(** The tables at the end, from the tables with the inserted rows. *)
Lemma created_by_spec plan s s' :
  task_inv s -> fresh_env env s -> created_by plan s s' ->
  let ids := task_ID <$> new_rows plan s in
  let locks := distinctTaskResourceLocks
      (stable_sort lock_task_less (select_where (λ l, contains ids (lock_TaskID l)) (Locks (inserted plan s)))) in
  task_inv s'
  /\ exists s2, thinned env (superseded_by locks ids (inserted plan s)) (inserted plan s) s2
       /\ Forall (policy_holds ids s2) locks
       /\ Tasks s' = Tasks s2 /\ Locks s' = Locks s2 /\ Leases s' = Leases s2.
Proof.
  intros Hinv Hf Hc ids locks. pose proof (created_by_in plan s s' Hc) as Hin.
  destruct Hc as [_ _ _ _ _ (s2 & s3 & E1 & E2 & E3)].
  destruct (apply_policies_spec _ _ _ _ _ (inv_inserted plan s Hin Hinv Hf) E1) as (Hinv2 & Hth & Hp).
  unfold insertStepRunsForTasks in E2. injection E2 as <-. apply markExecuted_inv in E3 as ->.
  split; [by apply (task_inv_frame s2)|]. by exists s2.
Qed.

Lemma inv_CreateTasksForDeploymentPlan s res s' :
  task_inv s -> fresh_env env s -> CreateTasksForDeploymentPlan env r s = (res, s') -> task_inv s'.
Proof.
  intros Hinv Hf [(_ & _ & -> & _)|[(plan & _ & Hc & _)|(_ & _ & ->)]]%create_tasks_cases; [done| |done].
  by apply (created_by_spec plan s s').
Qed.

(** *** The policies hold for every new lock *)

Lemma resource_dedup_key_inj t u k l :
  resource_type_valid t = true -> resource_type_valid u = true ->
  resource_dedup_key t k = resource_dedup_key u l -> t = u /\ k = l.
Proof.
  unfold resource_dedup_key. destruct t, u; intros Ht Hu E; try discriminate; simpl in E;
    injection E; auto; discriminate.
Qed.

Lemma validate_resources_types i seen l :
  validate_resources i seen l = Ok tt -> Forall (λ x, resource_type_valid (lr_ResourceType x) = true) l.
Proof.
  revert i seen. induction l as [|x l IH]; intros i seen H0; [constructor|]. simpl in H0. inv_result.
  to_prop. constructor; [done|by eapply IH].
Qed.

Lemma additional_types x :
  validateCreateTasksForDeploymentPlanRequest r = Ok tt -> x ∈ additional ->
  resource_type_valid (lr_ResourceType x) = true.
Proof.
  unfold validateCreateTasksForDeploymentPlanRequest. intros Hv (y & -> & Hy)%list_elem_of_fmap. inv_result.
  match goal with H : validate_resources _ _ _ = _ |- _ => apply validate_resources_types in H; rename H into Hall end.
  rewrite Forall_forall in Hall. exact (Hall y Hy).
Qed.

Lemma task_locks_type components default t l :
  validateCreateTasksForDeploymentPlanRequest r = Ok tt -> l ∈ task_locks components default additional t ->
  resource_type_valid (lock_ResourceType l) = true.
Proof.
  unfold task_locks. intros Hv [->|[(c & -> & _)%list_elem_of_fmap|(x & -> & Hx)%list_elem_of_fmap]%elem_of_app]%elem_of_cons;
    [done..|]. by apply additional_types.
Qed.

Lemma task_locks_additional components default t x :
  x ∈ additional ->
  new_lock t (lr_ResourceType x) (lr_ResourceKey x) (lr_ConcurrencyPolicy x)
    ∈ task_locks components default additional t.
Proof.
  intros Hx. unfold task_locks. apply elem_of_cons. right. apply elem_of_app. right.
  by apply (list_elem_of_fmap_2 (λ r, new_lock t (lr_ResourceType r) (lr_ResourceKey r) (lr_ConcurrencyPolicy r))).
Qed.
Lemma update_step_moves env id org st s s' :
  updateStepRunStatus env id org st s = Ok (tt, s') ->
  (forall r, r ∈ StepRuns s -> step_where id org r = true -> step_edge (sr_Status r) st = true) ->
  Forall2 step_moves (StepRuns s) (StepRuns s').
Proof.
  intros ->%updateStepRunStatus_inv H. apply step_moves_update. intros r Hr Hw. split_and!; [done..|by apply H].
Qed.

Lemma moves_step_run env r s res s' :
  steps_unique s -> TransitionStepRunState env r s = (res, s') -> moves s s'.
Proof.
  intros Hu. unfold TransitionStepRunState.
  destruct (validateTransitionStepRunStateRequest r); [|intros [= _ <-]; by apply moves_same].
  intros [(h & -> & E)|(e & _ & _ & ->)]%RunTx_cases; [|by apply moves_same].
  apply tx_bind_ok in E as (st & s1 & E1 & E). unfold getStepRunStatusForUpdate in E1.
  destruct (select_where _ _) as [|x l] eqn:Es; [done|]. injection E1 as <- <-.
  assert (x ∈ StepRuns s /\ step_where (ts_StepRunID r) (ts_OrganizationID r) x = true) as [Hx Hwx].
  { rewrite <- elem_of_select_where, Es. by left. }
  destruct (isAllowedStepRunTransition (sr_Status x) (ts_Status r)) eqn:Ha; [|by tx_inv].
  apply tx_bind_ok in E as (? & s2 & [= _ <-] & E). apply tx_bind_ok in E as ([] & s2 & E1 & E).
  assert (s' = s2) as ->. { unfold getStepRun in E. destruct (select_where _ (StepRuns s2)) as [|? [|]]; [done|by injection E|done]. }
  apply moves_of.
  - apply updateStepRunStatus_inv in E1 as ->. apply task_moves_refl.
  - eapply update_step_moves; [exact E1|]. intros u Hin Hw.
    rewrite (step_where_unique s _ _ u x Hu Hin Hx Hw Hwx). by apply step_edge_allowed.
Qed.

(** *** Leases *)

Definition reset_moves (r r' : StepRun) : Prop :=
  r' = r \/ (sr_Status r = StepRunRunning
             /\ r' = with_step_status StepRunPending (sr_StartedAt r) (sr_CompletedAt r) r).

Lemma reset_interrupted_moves id org es s s' :
  reset_interrupted id org es s = Ok (tt, s') -> Forall2 reset_moves (StepRuns s) (StepRuns s').
Proof.
  revert s. induction es as [|e es IH]; intros s E; simpl in E.
  { tx_inv. apply Forall_Forall2_diag, Forall_forall. by left. }
  destruct (negb (executor_valid e)); [done|]. apply tx_bind_ok in E as ([] & s1 & E1 & E).
  apply IH in E. injection E1 as <-. simpl in E. eapply Forall2_compose; [| |exact E].
  2: { apply Forall2_update_where with (P := reset_moves). intros r _.
       destruct (_ && existsb _ _) eqn:Ec; [|by left]. right. by to_prop. }
  intros x y z [->|[Hx ->]] [->|[Hy ->]]; [by left|by right|by right|done].
Qed.

Lemma reset_moves_step r r' : reset_moves r r' -> step_moves r r'.
Proof.
  intros [->|[E ->]]; split_and!; try done; [apply step_edge_refl|]. unfold step_edge. simpl. by rewrite E.
Qed.

Lemma releaseExpired_steps env id org s n s' :
  releaseExpiredTaskLeasesAndNextAttempt env id org s = Ok (n, s') ->
  Forall2 step_moves (StepRuns s) (StepRuns s').
Proof.
  unfold releaseExpiredTaskLeasesAndNextAttempt. intros E.
  apply tx_bind_ok in E as (m & s1 & [= <- <-] & E). apply tx_bind_ok in E as (es & s1 & [= <- <-] & E).
  apply tx_bind_ok in E as ([] & s1 & [= <-] & E). apply tx_bind_ok in E as ([] & s2 & E1 & E).
  injection E as _ <-. apply reset_interrupted_moves in E1. simpl in E1.
  eapply Forall2_impl; [exact E1|]. apply reset_moves_step.
Qed.

Lemma acquire_steps env id org s s' :
  acquireTaskResourceLocks env id org s = Ok (tt, s') -> Tasks s' = Tasks s /\ StepRuns s' = StepRuns s.
Proof. by intros (? & _ & ? & _)%acquireTaskResourceLocks_inv. Qed.

Section lease_moves.
Context `{Crypto} `{SecretResolver}.

Lemma grant_lease_inv env t e n s lease s' :
  grant_lease env t e n s = Ok (Some lease, s') ->
  insertTaskLease env (task_OrganizationID t) (task_DeploymentTargetID t) (task_ID t) e
    (hashTaskLeaseToken (random_token env)) n s = Ok (fresh_lease env, s')
  /\ getTaskLease (fresh_lease env) (task_OrganizationID t) (random_token env) s' = Ok (lease, s').
Proof.
  unfold grant_lease. intros E. apply tx_bind_ok in E as (id & s1 & E1 & E).
  apply tx_bind_ok in E as (l & s2 & E2 & E). injection E as <- <-.
  pose proof E2 as ->%getTaskLease_state.
  assert (id = fresh_lease env) as ->; [|done].
  unfold insertTaskLease in E1. destruct (exists_where _ _); [done|by injection E1].
Qed.

Lemma insertTaskLease_inv env org target id e h n s l s' :
  insertTaskLease env org target id e h n s = Ok (l, s') ->
  Tasks s' = Tasks s /\ StepRuns s' = StepRuns s /\ Locks s' = Locks s /\ Bundles s' = Bundles s
  /\ Plans s' = Plans s /\ Events s' = Events s
  /\ Leases s' = Leases s ++ [{| lease_ID := fresh_lease env; lease_OrganizationID := org;
       lease_TaskID := id; lease_AgentID := target; lease_ExecutorType := e; lease_TokenHash := h;
       lease_LeasedAt := now env; lease_ExpiresAt := (now env + taskLeaseDuration)%Z;
       lease_HeartbeatAt := now env; lease_Attempt := n; lease_ReleasedAt := None |}].
Proof. unfold insertTaskLease. destruct (exists_where _ _); [done|]. by intros [= _ <-]. Qed.

Lemma moves_started env t s n s1 :
  task_inv s -> t ∈ Tasks s -> started env t s n s1 ->
  Forall2 task_moves (Tasks s) (Tasks s1) /\ Forall2 step_moves (StepRuns s) (StepRuns s1).
Proof.
  intros Hinv Ht [[Hst E]|(Hst & sa & sb & Ea & Eb & E)].
  - split; [|by eapply releaseExpired_steps].
    apply releaseExpired_inv in E as (-> & _). apply task_moves_refl.
  - apply acquire_steps in Ea as [ET ES]. apply task_status_tables in Eb as [ET' ES'].
    pose proof E as Esteps%releaseExpired_steps. apply releaseExpired_inv in E as (ET3 & _).
    split; [|by rewrite <- ES, <- ES']. rewrite ET3, ET', ET. apply task_moves_update.
    intros u Hu Hw. by rewrite (task_where_unique _ _ _ u t Hinv Hu Ht Hw (task_where_refl t)), Hst.
Qed.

+ + +

_Aim of the task:_ Every line from the start of the material above through the line that contains "intros Hinv Hf Hc" must be written out exactly, with both ends included.

_Exercise output:_
(** The tables at the end, from the tables with the inserted rows. *)
Lemma created_by_spec plan s s' :
  task_inv s -> fresh_env env s -> created_by plan s s' ->
  let ids := task_ID <$> new_rows plan s in
  let locks := distinctTaskResourceLocks
      (stable_sort lock_task_less (select_where (λ l, contains ids (lock_TaskID l)) (Locks (inserted plan s)))) in
  task_inv s'
  /\ exists s2, thinned env (superseded_by locks ids (inserted plan s)) (inserted plan s) s2
       /\ Forall (policy_holds ids s2) locks
       /\ Tasks s' = Tasks s2 /\ Locks s' = Locks s2 /\ Leases s' = Leases s2.
Proof.
  intros Hinv Hf Hc ids locks. pose proof (created_by_in plan s s' Hc) as Hin.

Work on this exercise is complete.